NUMA - FreeBSD Wiki

Tasks / Roadmap

Kernel

This is an initial batch of ideas and a work in progress. As we get further down the road we will probably add more items to this list (including more APIs which need NUMA awareness).

Description	Status	Owner	Commit / Branch / Patch
Parsing SRAT on x86 and adding domains to vm_phys	done	attilio / jeff / jhb	stable/10
bus_get_domain() and dev.foo.N.%domain	committed	adrian / jhb	r272799 / r274976
CPU_WHICH_DOMAIN and `cpuset -gd`	needs testing	jeff / jhb	r276829
Teach topology code about NUMA domains (for x86 hierarchy is package -> domain -> core -> thread)	not started
bus_get_cpus() to query arbitrary CPU sets (including "local" CPUs and "best intr" CPUs)	needs testing	jhb	https://github.com/bsdjhb/freebsd/compare/bsdjhb:master...numa_bus_get_cpus
Assign interrupts to a local CPU in intr_cpus by default on x86	not started
Design a NUMA allocation policy data type	in progress	jeff	projects/numa
Remove the "cache" page queue (makes subsequent vm_phys changes simpler)	done	alc / kib / markj	cache queue removal
Update the vm_phys layer to accept NUMA allocation policy	in progress	jeff	projects/numa
Update KVA allocation to be domain aware (since superpages get in the way of doing a straight plumb of domain from contigmalloc, kmem_*, etc through to vm_phys	not started
Update contigmalloc, kmem_* to accept NUMA allocation policy	in progress	jeff	projects/numa
Update busdma tags to have a domain identifier and optionally a policy, inheriting from the bus default (eg acpi-pci)	not started
Update static bus_dma allocations to allocate busdma memory local using the busdma tag domain identifier/policy	not started
Add NUMA awareness to UMA	in progress	jeff	projects/numa
Per-domain page daemon improvements	not started
Per-domain free list locking	not started
Migrate PCPU allocations to be domain-local	not started
Migrate vm_page_t, etc kernel structures to be domain local	not started
(optionally) migrate vm_page_t and other memory/VM management structures to be in a single 1G superpage if possible, rather than at the top of physmem which is typically not backed by a single 1G superpage	not started

KVA allocation (to enable malloc/contigmalloc)
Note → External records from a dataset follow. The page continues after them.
Lemma spends_begin token lease t : spends 1 (beginJobQueueRun token lease t).
Proof. unfold spends, beginJobQueueRun, taken. spends_op. Qed.
Lemma spends_taken o token b t : spends 1 (fun r => when (claimable o t r && b) (taken (workerId o) token (leaseMs o) t r)).
Proof. unfold spends, claimable, taken. spends_op. Qed.
Lemma spends_setRemoteJobId token job : spends 0 (setRemoteJobId token job).
Proof. unfold spends, setRemoteJobId. spends_op. Qed.
Lemma spends_heartbeat token lease a t : spends 0 (heartbeat token lease a t).
Proof. unfold spends, heartbeat, extended. spends_op. Qed.
Lemma spends_reportProgress token patch t : spends 0 (reportProgress token patch t).
Proof.
  unfold spends, reportProgress, seen. intros r0 r1. destruct patch as [p n tot pr sr]; cbn [patch_status].
  destruct p; cbn [PROGRESS_FROM]; try done; destruct (render_result _ r0) as [res|]; try done; revert r0 r1; spends_op.
Qed.
Lemma spends_setBackupTransfer token v t : spends 0 (setBackupTransfer token v t).
Proof.
  unfold spends, setBackupTransfer. intros r0 r1. destruct (match result (work r0) with None => _ | Some _ => _ end) as [fs|]; [|done].
  revert r0 r1. spends_op.
Qed.
Lemma spends_mergeStreamSignal fields n : spends 0 (mergeStreamSignal fields n).
Proof. unfold spends, mergeStreamSignal. spends_op. Qed.
Lemma spends_setBulkResult token patch a t : spends 0 (setBulkResult token patch a t).
Proof. unfold spends, setBulkResult, extended. spends_op. Qed.
Lemma spends_beginValidation token a t : spends 0 (beginValidation token a t).
Proof. unfold spends, beginValidation, seen. spends_op. Qed.
Lemma spends_complete pub token c a t : spends 0 (complete pub token c a t).
Proof. unfold spends, complete. spends_op. Qed.
Lemma spends_fail_retry token f res a t : spends 0 (fail_retry token f res a t).
Proof. unfold spends, fail_retry, retried, MediaOperation.MEDIA_OPERATION_AUTO_RETRIES. spends_op. Qed.
Lemma spends_fail_final token f a t : spends 0 (fail_final token f a t).
Proof. unfold spends, fail_final. spends_op. Qed.
Lemma spends_requestCancel owner token q t : spends 0 (requestCancel owner token q t).
Proof. unfold spends, requestCancel. spends_op. Qed.
Lemma spends_acknowledgeCancel fence token rel a t : spends 0 (acknowledgeCancel fence token rel a t).
Proof. unfold spends, acknowledgeCancel. spends_op. Qed.
Lemma spends_resume owner t : spends 0 (resume owner t).
Proof. unfold spends, resume. spends_op. Qed.
Lemma spends_settlePause token t : spends 0 (settlePause token t).
Proof. unfold spends, settlePause. spends_op. Qed.
Lemma spends_dismiss owner t : spends 0 (dismiss owner t).
Proof. unfold spends, dismiss. spends_op. Qed.
Lemma spends_setFinishedResult v : spends 0 (setFinishedResult v).
Proof. unfold spends, setFinishedResult. spends_op. Qed.
Lemma spends_recordRemoteJobId job : spends 0 (recordRemoteJobId job).
Proof. unfold spends, recordRemoteJobId. spends_op. Qed.
Lemma spends_recover_paused j t id : spends 0 (recover_paused j t id).
Proof. unfold spends, recover_paused. spends_op. Qed.
Lemma spends_recover_retried f j t id : spends 0 (recover_retried f j t id).
Proof. unfold spends, recover_retried, retried, MediaOperation.MEDIA_OPERATION_AUTO_RETRIES. spends_op. Qed.
Lemma spends_recover_failed f j t id : spends 0 (recover_failed f j t id).
Proof. unfold spends, recover_failed. spends_op. Qed.
Lemma spends_recover_cancelled j t id : spends 0 (recover_cancelled j t id).
Proof. unfold spends, recover_cancelled. spends_op. Qed.
Lemma spends_releaseDispatch : spends 0 releaseJobQueueDispatch.
Proof. unfold spends, releaseJobQueueDispatch, set_claimedBy. spends_op. Qed.
Lemma spends_stopUnconfirmed reason t : spends 0 (stopUnconfirmed reason t).
Proof. unfold spends, stopUnconfirmed, claimed_by_queue. spends_op. Qed.
Lemma spends_expireClaim t : spends 0 (expireClaim t).
Proof. unfold spends, expireClaim, claimed_by_queue. spends_op. Qed.
Lemma spends_markRemoteReleased t : spends 0 (markRemoteReleased t).
Proof. unfold spends, markRemoteReleased. intros r r' _ Hn [= <-]. split; [done|]. unfold runs_left; cbn; lia. Qed.
Lemma spends_dispatch (ids : list string) (id : string) : spends 0
  (fun r => when (includes id ids) (set_claimedBy (Some EditOperation.JOB_QUEUE_CLAIMANT) r)).
Proof. intros r r' _ Hn H. apply when_Some in H as [_ ->]. split; [done|]. unfold runs_left; cbn; lia. Qed.

Create HintDb spends.
#[local] Hint Resolve spends_begin spends_taken spends_setRemoteJobId spends_heartbeat spends_reportProgress
  spends_setBackupTransfer spends_setBulkResult spends_beginValidation spends_complete spends_fail_retry
  spends_fail_final spends_requestCancel spends_acknowledgeCancel spends_resume spends_settlePause spends_dismiss
  spends_setFinishedResult spends_mergeStreamSignal spends_recordRemoteJobId spends_recover_paused spends_recover_retried
  spends_recover_failed spends_recover_cancelled spends_releaseDispatch spends_markRemoteReleased
  spends_dispatch spends_stopUnconfirmed spends_expireClaim : spends.

Definition spent (n : Z) (id : string) (s s' : Store) : Prop :=
  forall r, rows s !! id = Some r -> never_paused r ->
    exists r', rows s' !! id = Some r' /\ never_paused r' /\ runs_left r' + n <= runs_left r.

Lemma spent_same id s s' : rows s' !! id = rows s !! id -> spent 0 id s s'.
Proof. intros E r Er Hn. exists r. rewrite E. split; [done|]. split; [done|lia]. Qed.

Lemma spent_insert id k c t s s' : insert_row k c t s = Some s' -> spent 0 id s s'.
Proof.
  intros [E ->]%insert_row_spec r Er Hn. apply (spent_same id s); [|done..]. cbn. apply lookup_insert_ne. congruence.
Qed.

(** What a guarded write spends of job [id]: [n], when it writes that job. *)
Lemma spent_update n k t id f s : store_ok s -> 0 <= n -> (k = id -> spends n f) ->
  spent (if bool_decide (k = id) && negb (is_null (update_row t k f s).1) then n else 0) id s (update_row t k f s).2.
Proof.
  intros Hs Hpos Hf r E Hn. unfold update_row. destruct (decide (k = id)) as [->|Hne].
  - rewrite E, bool_decide_true by done. cbn. destruct (f r) as [r'|] eqn:Ef; cbn.
    + destruct (Hf eq_refl r r' (Hs id r E) Hn Ef) as [Hn' Hle]. exists (touch t r'). by rewrite lookup_insert_eq.
    + exists r. split; [done|]. split; [done|lia].
  - rewrite bool_decide_false by done. cbn. destruct (rows s !! k ≫= f); cbn; exists r;
      (split; [by rewrite ?lookup_insert_ne|]; split; [done|lia]).
Qed.

Lemma spent_update_0 k t id f s : store_ok s -> (k = id -> spends 0 f) -> spent 0 id s (update_row t k f s).2.
Proof. intros Hs Hf. pose proof (spent_update 0 k t id f s Hs ltac:(lia) Hf) as H. by destruct (_ && _). Qed.

Lemma spent_update_rows t f id s : store_ok s -> (forall k, spends 0 (f k)) -> spent 0 id s (update_rows t f s).2.
Proof.
  intros Hs Hf r E Hn. rewrite lookup_update_rows, E. cbn. eexists. split; [done|].
  destruct (f id r) as [r'|] eqn:Ef; [|split; [done|lia]]. exact (Hf id r r' (Hs id r E) Hn Ef).
Qed.

Lemma handle_spent {A} id (o : OpE A) t s : store_ok s -> gives_back id o = false ->
  spent (if hands id o (handle t o s).1 then 1 else 0) id s (handle t o s).2.
Proof.
  intros Hs Hg. destruct o; cbn [hands]; try (rewrite ?claimNext_update, ?publish_row); cbn [OperationStore.handle gives_back] in *.
  all: try (apply spent_update_0; [done|]; intros ->; try (by rewrite bool_decide_true in Hg); auto with spends).
  all: try (apply spent_update_rows; [done|]; auto with spends).
  - destruct (insert_row id0 c t s) eqn:E; [by eapply spent_insert|by apply spent_same].
  - unfold create_unless. destruct (existsb _ _); [by apply spent_same|].
    destruct (insert_row id0 c t s) eqn:E; [by eapply spent_insert|by apply spent_same].
  - unfold create_unless. destruct (existsb _ _); [by apply spent_same|].
    destruct (insert_row id0 c t s) eqn:E; [by eapply spent_insert|by apply spent_same].
  - destruct (existsb _ _); [by apply spent_same|].
    destruct (insert_row id0 c t s) eqn:E; [by eapply spent_insert|]. apply spent_same. by repeat case_match.
  - by apply spent_same.
  - destruct (oldest _ _ _); [apply spent_update; auto with spends; lia|]. rewrite andb_false_r. by apply spent_same.
  - apply spent_update; auto with spends; lia.
  - destruct accepts; [apply spent_update_0; auto with spends|by apply spent_same].
  - destruct (dispatch_choice _ _ _ _); [apply spent_update_rows; auto with spends|by apply spent_same].
  - intros k. destruct (includes k ids); [apply spends_releaseDispatch|done].
  - apply spent_same. by rewrite checkpoint_step_rows.
  - apply spent_same. by rewrite completeCheckpoint_rows.
  - apply spent_same. by rewrite invalidate_rows.
Qed.

(** A job runs twice at most.  Unless its owner pauses it or its own worker puts it back in the queue,
    a job that is not paused is handed to a worker no more often than it has runs left: twice while it
    waits and no retry was used, once when the retry was used or while its first run lasts, and never
    again once it ended, is cancelled or runs for the second time; whatever fails, lapses and recovers in
    between. *)
Theorem at_most_two_runs (id : string) (s s' : Sys) (n : nat) (r : Row) (Hs : sys_ok s)
    (Hr : rows (store s) !! id = Some r) (Hp : never_paused r) (Hruns : runs_of id s n s') :
  Z.of_nat n <= runs_left r <= 2.
Proof.
  split.
  2:{ destruct Hs as [Hs _ _]. destruct (Hs id r Hr) as [_ _ _ _ _ _ _ O8 _ _]. unfold runs_left. destruct (status r); lia. }
  revert r Hr Hp. induction Hruns as [s|A o t s n s' Hg Hnew x Hrest IH]; intros r Hr Hp.
  - destruct Hs as [Hs _ _]. destruct (Hs id r Hr) as [_ _ _ _ _ _ _ O8 _ _]. unfold runs_left. destruct (status r); cbn; lia.
  - destruct (handle_spent id o t (store s) (ok_rows _ Hs) Hg r Hr Hp) as (r1 & Hr1 & Hp1 & Hle).
    assert (sys_ok (mkSys x.2 (issue (new_token o) (issued s)))) as Hs1.
    { eapply sys_step_ok; [exact Hs|]. by apply (sys_op publishable preview_fence preview_frames o t s). }
    specialize (IH Hs1 r1 Hr1 Hp1). change (handle t o (store s)) with x in Hle. destruct (hands id o x.1); lia.
Qed.

(** ** A cancel, to its end *)

Definition stopping (j : Job) : Prop := (exists v, j = Held v true) \/ j = Ended Cancelled \/ j = Ended Failed.

Lemma stopping_step a j j' : lease_step a j j' -> stopping j -> stopping j'.
Proof.
  unfold stopping. intros Hs [[v ->]|[->| ->]]; inversion Hs; subst; eauto.
Qed.
Lemma ended_step a x j' : ~ lease_step a (Ended x) j'.
Proof. inversion 1. Qed.

(** What every step of its contract keeps of a job, the repository keeps. *)
Lemma job_along (P : Job -> Prop) id s s' r :
  (forall a j j', lease_step a j j' -> P j -> P j') -> sys_ok s -> rtc sys_step s s' ->
  rows (store s) !! id = Some r -> P (job_of r) ->
  exists r', rows (store s') !! id = Some r' /\ P (job_of r').
Proof.
  intros HP Hs H. revert r Hs. induction H as [s|s s1 s' Hstep _ IH]; intros r Hs Er Hr; [by exists r|].
  pose proof (sys_step_ok _ _ _ _ _ Hs Hstep) as Hs1. destruct Hstep as [A o t s Hnew].
  destruct (handle_moves publishable preview_fence preview_frames t o (store s) (ok_rows _ Hs)) as [_ Hm].
  specialize (Hm id). rewrite Er in Hm. destruct (rows (handle t o (store s)).2 !! id) as [r1|] eqn:E1; [|done].
  apply (IH r1 Hs1 E1). destruct Hm as [->|[_ [->|Hj] _ _]]; [done..|by eapply HP].
Qed.

Lemma status_of_stopping r : stopping (job_of r) <-> status r ∈ [Cancelling; Cancelled; Failed].
Proof.
  unfold stopping, job_of. rewrite !elem_of_cons, elem_of_nil.
  destruct (status r); naive_solver.
Qed.

Lemma requestCancel_fires owner t r : ownerId (request r) = owner -> unfinished r = true ->
  exists r', requestCancel owner None false t r = Some r' /\
    status r' = if status_in UNCLAIMED_STATUSES r then Cancelled else Cancelling.
Proof.
  intros Ho Hu. unfold requestCancel. rewrite Hu. rewrite bool_decide_true by done. cbn. by eexists.
Qed.

(** A sweep is four statements of the repository. *)
Lemma sweep_steps f j t s : rtc sys_step s (mkSys (run t (recoverExpiredClaims f j) (store s)).2 (issued s)).
Proof.
  destruct s as [s u]. cbn [store issued]. unfold recoverExpiredClaims. cbn [OperationStore.run].
  eapply rtc_l; [apply (sys_op publishable preview_fence preview_frames (RecoverPaused j) t (mkSys s u)); done|].
  eapply rtc_l; [apply (sys_op publishable preview_fence preview_frames (RecoverRetried f j) t); done|].
  eapply rtc_l; [apply (sys_op publishable preview_fence preview_frames (RecoverFailed f j) t); done|].
  eapply rtc_l; [apply (sys_op publishable preview_fence preview_frames (RecoverCancelled j) t); done|]. apply rtc_refl.
Qed.
(** Assertions about a run that its invariant carries past other steps. *)
Definition kept (P : Conf -> Prop) : Prop := forall c c', Inv c -> P c -> other c c' -> P c'.
Definition with_inv (P : Conf -> Prop) (c : Conf) : Prop := Inv c /\ P c.
Definition means {A} (P : Conf -> Prop) (m : io A) (Q : A + Err -> Conf -> Prop) : Prop :=
  triple (with_inv P) m (fun r => with_inv (Q r)).

Lemma kept_stable P : kept P -> stable (with_inv P).
Proof. intros HP c c' [Hi Hc] Ho. split; [by eapply inv_other|by eapply HP]. Qed.
Lemma kept_true : kept (fun _ => True).
Proof. done. Qed.
Lemma kept_and P Q : kept P -> kept Q -> kept (fun c => P c /\ Q c).
Proof. intros HP HQ c c' Hi [H1 H2] Ho. split; [by eapply HP|by eapply HQ]. Qed.
Lemma kept_or P Q : kept P -> kept Q -> kept (fun c => P c \/ Q c).
Proof. intros HP HQ c c' Hi [H1|H2] Ho; [left; by eapply HP|right; by eapply HQ]. Qed.
Lemma kept_gone : kept Gone.
Proof. intros c c' Hi. apply gone_other, Hi. Qed.
Lemma kept_stages p : p Stopping = true -> kept (stages p).
Proof. intros Hp c c' Hi. by apply stages_other, Hi. Qed.
Lemma kept_queued b : kept (fun c => publicationQueued (the_run c) = b).
Proof. intros c c' _ H Ho. destruct (other_run c c' Ho) as (_ & _ & _ & _ & _ & E & _). by rewrite E. Qed.
Lemma kept_units n : kept (fun c => progressUnits (the_run c) = n).
Proof. intros c c' _ H Ho. destruct (other_run c c' Ho) as (_ & _ & _ & _ & E & _). by rewrite E. Qed.
Lemma kept_timer : kept (fun c => timer (the_run c) = false).
Proof. intros c c' _ H Ho. destruct (other_run c c' Ho) as (_ & _ & _ & _ & _ & _ & _ & E & _). by apply E. Qed.
Lemma kept_state x P : x <> lost -> kept P -> kept (fun c => run_state (the_run c) = x -> P c).
Proof.
  intros Hx HP c c' Hi H Ho Hs. eapply HP; [exact Hi| |exact Ho]. apply H.
  destruct (other_run c c' Ho) as (_ & _ & _ & _ & _ & _ & _ & _ & [E|[E _]]); congruence.
Qed.
Lemma kept_const (F : Prop) : kept (fun _ => F).
Proof. by intros c c' _ H _. Qed.

(** At the border of a method: a working run has not begun its validation, and a validating one has. *)
Definition Border (c : Conf) : Prop :=
  (run_state (the_run c) = working -> stages not_checking c) /\
  (run_state (the_run c) = validating -> stages not_early c).
Lemma kept_border : kept Border.
Proof. apply kept_and; apply kept_state; try done; by apply kept_stages. Qed.
(* ===== verification/QueueStore.v ===== *)
(** * The store of the job queue ([server/src/queue/store.ts])

    Every method of [SqlQueueStore] that writes is a transaction over the rows of [QueueRows], statement
    by statement; [Op] names them all and [perform] runs one.  A method that is several transactions
    ([claim], [recoverExpired], [reconcileHolds], [enqueue] outside a transaction) is several of them in
    a row, between which any other may come.  What other sessions hold locked is an argument of the
    statements that skip locked rows.  The callbacks a caller passes work on other tables than the
    queue's, or add requests to it; [Adoption] is their two forms. *)

From S2P Require Import Prelude JsNumber JsString QueueRows.
From S2P Require OperationStore.
Local Open Scope Z_scope.

(** What the store calls and does not define: the digest of a request's data that names an item without
    an identifier, the text of a value that is not a string, and the digests of a selection's data and of a
    row's own data. *)
Class Texts := { data_digest : json -> string; json_text : json -> string; selection_digest : json -> string; row_digest : json -> string }.

Section store.
Context `{Uuids, Texts}.

(** ** Conditions *)

(** [deferralDelay]; the power is of a claimed job's attempt, which is at least 1. *)
Definition deferralDelay (reason : JobDependencyReason) (attempt_ : Z) : Z :=
  match reason with
  | local_capacity | destination_capacity => 30000
  | locked_key_unavailable => 3600000
  | _ => Z.min (30000 * 2 ^ Z.min (attempt_ - 1) 5) 600000
  end.

Definition stageHeld (d : Db) (run : option string) (stage : string) : bool :=
  match run ≫= fun r => runs d !! r with
  | Some r => match holds r with Some h => bool_decide (is_Some (h !! stage)) | None => false end
  | None => false
  end.
Definition availability (t : Times) (d : Db) (run : option string) (stage : string) (delayMs : Z) : Available :=
  if stageHeld d run stage then HELD else At (now t + delayMs).
Definition intentAvailability (t : Times) (d : Db) (intent : QueueIntent) : Available :=
  availability t d (i_runId intent) (i_name intent) (match i_options intent with Some o => delay o | None => 0 end).

(** [intent.options?.deduplication?.id ?? intent.options?.jobId ?? null]. *)
Definition intent_key (intent : QueueIntent) : option string :=
  match i_options intent with
  | Some o => match deduplication o with Some (id, _) => Some id | None => jobId o end
  | None => None
  end.
Definition keepLastIfActive (intent : QueueIntent) : bool :=
  match i_options intent with Some o => match deduplication o with Some (_, k) => k | None => false end | None => false end.
Definition intent_jobId (intent : QueueIntent) : option string := i_options intent ≫= jobId.

Definition has_key (v : json) (k : string) : bool := negb (is_null (json_get v k)).
(** [data->>'operationId']; an identifier is a string. *)
Definition operationId (j : Job) : option string := as_string (json_get (data (request j)) "operationId").

(** [now()] on a lease: unexpired, and no stop asked for. *)
Definition owns (tok : option string) (j : Job) : bool := sql_eq (token (lease j)) tok.
Definition unexpired (c : Z) (j : Job) : bool :=
  match leaseExpiresAt (lease j) with Some e => c <? e | None => false end.
Definition not_stopped (j : Job) : bool := is_null (cancelRequestedAt (stop j)).
Definition is_active (j : Job) : bool := bool_decide (state j = active).
(** A stop asked for by a person (or for an unknown cause), not by a deadline. *)
Definition cancelled_ (j : Job) : bool :=
  negb (not_stopped j) && negb (bool_decide (cancelReason (stop j) = Some deadline)).
Definition publishes (tok : option string) (c : Z) (j : Job) : bool :=
  owns tok j && is_active j && unexpired c j && not_stopped j.

(** ** Enqueueing *)

Definition wiped (r : Request) : json := if sensitive r then JObj [] else data r.

(** The row of a new job, and what a request puts in a row that exists. *)
Definition new_job (t : Times) (d : Db) (intent : QueueIntent) : Job :=
  mkJob (mkRequest (i_name intent) (i_data intent) (intent_jobId intent) (i_safeToRetry intent) (i_sensitive intent) (i_deadlineMs intent))
    (mkPlace (i_queue intent) (intent_key intent) (i_runId intent) (i_itemKey intent) (i_rootItemKey intent) (i_parentId intent) (now t))
    pending 0 0 (mkLease None None None None None 0) (mkStop None None) (intentAvailability t d intent) None (mkOutcome None None None).

Definition existing_job (d : Db) (queue_ key : string) : option (string * Job) :=
  List.find (fun ij => bool_decide (queue (place ij.2) = queue_) && sql_eq (dedupKey (place ij.2)) (Some key) && is_live ij.2)
    (map_to_list (jobs d)).

Definition ownsProducerState (j : Job) : bool :=
  has_key (data (request j)) "_producerCheckpoints" || has_key (data (request j)) "_selectionCursor".

Definition LockedSeal : string := "LockedSeal".
Definition sharedSealing (intent : QueueIntent) (j : Job) : bool :=
  bool_decide (i_name intent = LockedSeal) && bool_decide (name (request j) = i_name intent) &&
  sql_eq (as_string (json_get (i_data intent) "id")) (as_string (json_get (data (request j)) "id")) && negb (ownsProducerState j).

(** A waiting job takes over the latest request. *)
Definition replaced (t : Times) (d : Db) (intent : QueueIntent) (j : Job) : Job :=
  let r := request j in
  let p := place j in
  set_request (mkRequest (name r) (i_data intent) (externalId r) (i_safeToRetry intent) (i_sensitive intent) (i_deadlineMs intent))
    (set_place (mkPlace (queue p) (dedupKey p) (i_runId intent) (i_itemKey intent) (i_rootItemKey intent) (parentId p) (createdAt p))
      (set_available (intentAvailability t d intent) j)).

Definition coalesce (t : Times) (intent : QueueIntent) (i : string) (j : Job) : Tx nat :=
  if keepLastIfActive intent then
    if is_active j || ownsProducerState j then
      _ ← update_job i (fun j => Some (set_latest (Some intent) j)); mret 1%nat
    else if negb (sharedSealing intent j) then
      d ← read; _ ← update_job i (fun j => Some (replaced t d intent j)); mret 1%nat
    else mret 0%nat
  else mret 0%nat.

(** [insert into job ... on conflict do nothing]: no row when an identifier or a unique index has one. *)
Definition insert_row (j : Job) : Tx bool :=
  i ← randomUUID;
  d ← read;
  if bool_decide (is_Some (jobs d !! i)) || existsb (fun kb => clash j kb.2) (map_to_list (jobs d)) then mret false
  else _ ← put_jobs (<[i := j]> (jobs d)); mret true.
Definition insert_job (t : Times) (intent : QueueIntent) : Tx bool := d ← read; insert_row (new_job t d intent).

Definition SETTLED_STATES : list QueueState := [completed; failed; needs_attention; cancelled; blocked].

Definition rearmed (t : Times) (d : Db) (intent : QueueIntent) (j : Job) : Job :=
  let p := place j in
  let l := lease j in
  mkJob (mkRequest (name (request j)) (i_data intent) (intent_jobId intent) (i_safeToRetry intent) (i_sensitive intent) (i_deadlineMs intent))
    (mkPlace (queue p) (intent_key intent) (runId p) (itemKey p) (i_rootItemKey intent) (i_parentId intent) (createdAt p))
    pending (attempt j) (attempt j)
    (mkLease (token l) None (startedAt l) (leaseExpiresAt l) (progressAt l) (progressUnits l)) (mkStop None None)
    (intentAvailability t d intent) None (mkOutcome None None None).
Definition rearmable (intent : QueueIntent) (j : Job) : bool :=
  sql_eq (runId (place j)) (i_runId intent) && sql_eq (itemKey (place j)) (i_itemKey intent) &&
  bool_decide (name (request j) = i_name intent) && includes (state j) SETTLED_STATES &&
  (bool_decide (state j = cancelled) || sql_eq (parentId (place j)) (i_parentId intent)).
Definition rearmRunStage (t : Times) (intent : QueueIntent) : Tx bool :=
  d ← read;
  rows ← update_jobs (fun _ j => when (rearmable intent j) (rearmed t d intent j));
  mret (negb (bool_decide (rows = []))).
One of the big steps required getting NUMA aware malloc/contigmalloc/uma is a domain aware KVA allocator. Unfortunately domain aware physical page allocation isn't enough - the superpage reservation framework impacts this, as the upper levels allocating KVA (and then backing them with physical pages) doesn't know that the underlying page allocation may be a 2MB superpage. Some experiments were done to plumb a domain id (or -1 for default) from contigmalloc/kmem_malloc through the vm_reserv layer to vm_phys page allocation - and it didn't quite work.

For example:

* allocate 4k page for domain 0 - allocates KVA block A, backs it with 4k page PG(A), physical superpage S(A), fills it in with physical page PHYSPG(A) * allocate 4k page for domain 1 - allocates KVA block A+1, backs it with PG(A)+1, which is in the same superpage S(A), so it goes into PHYSPG(A) and thus on domain 0.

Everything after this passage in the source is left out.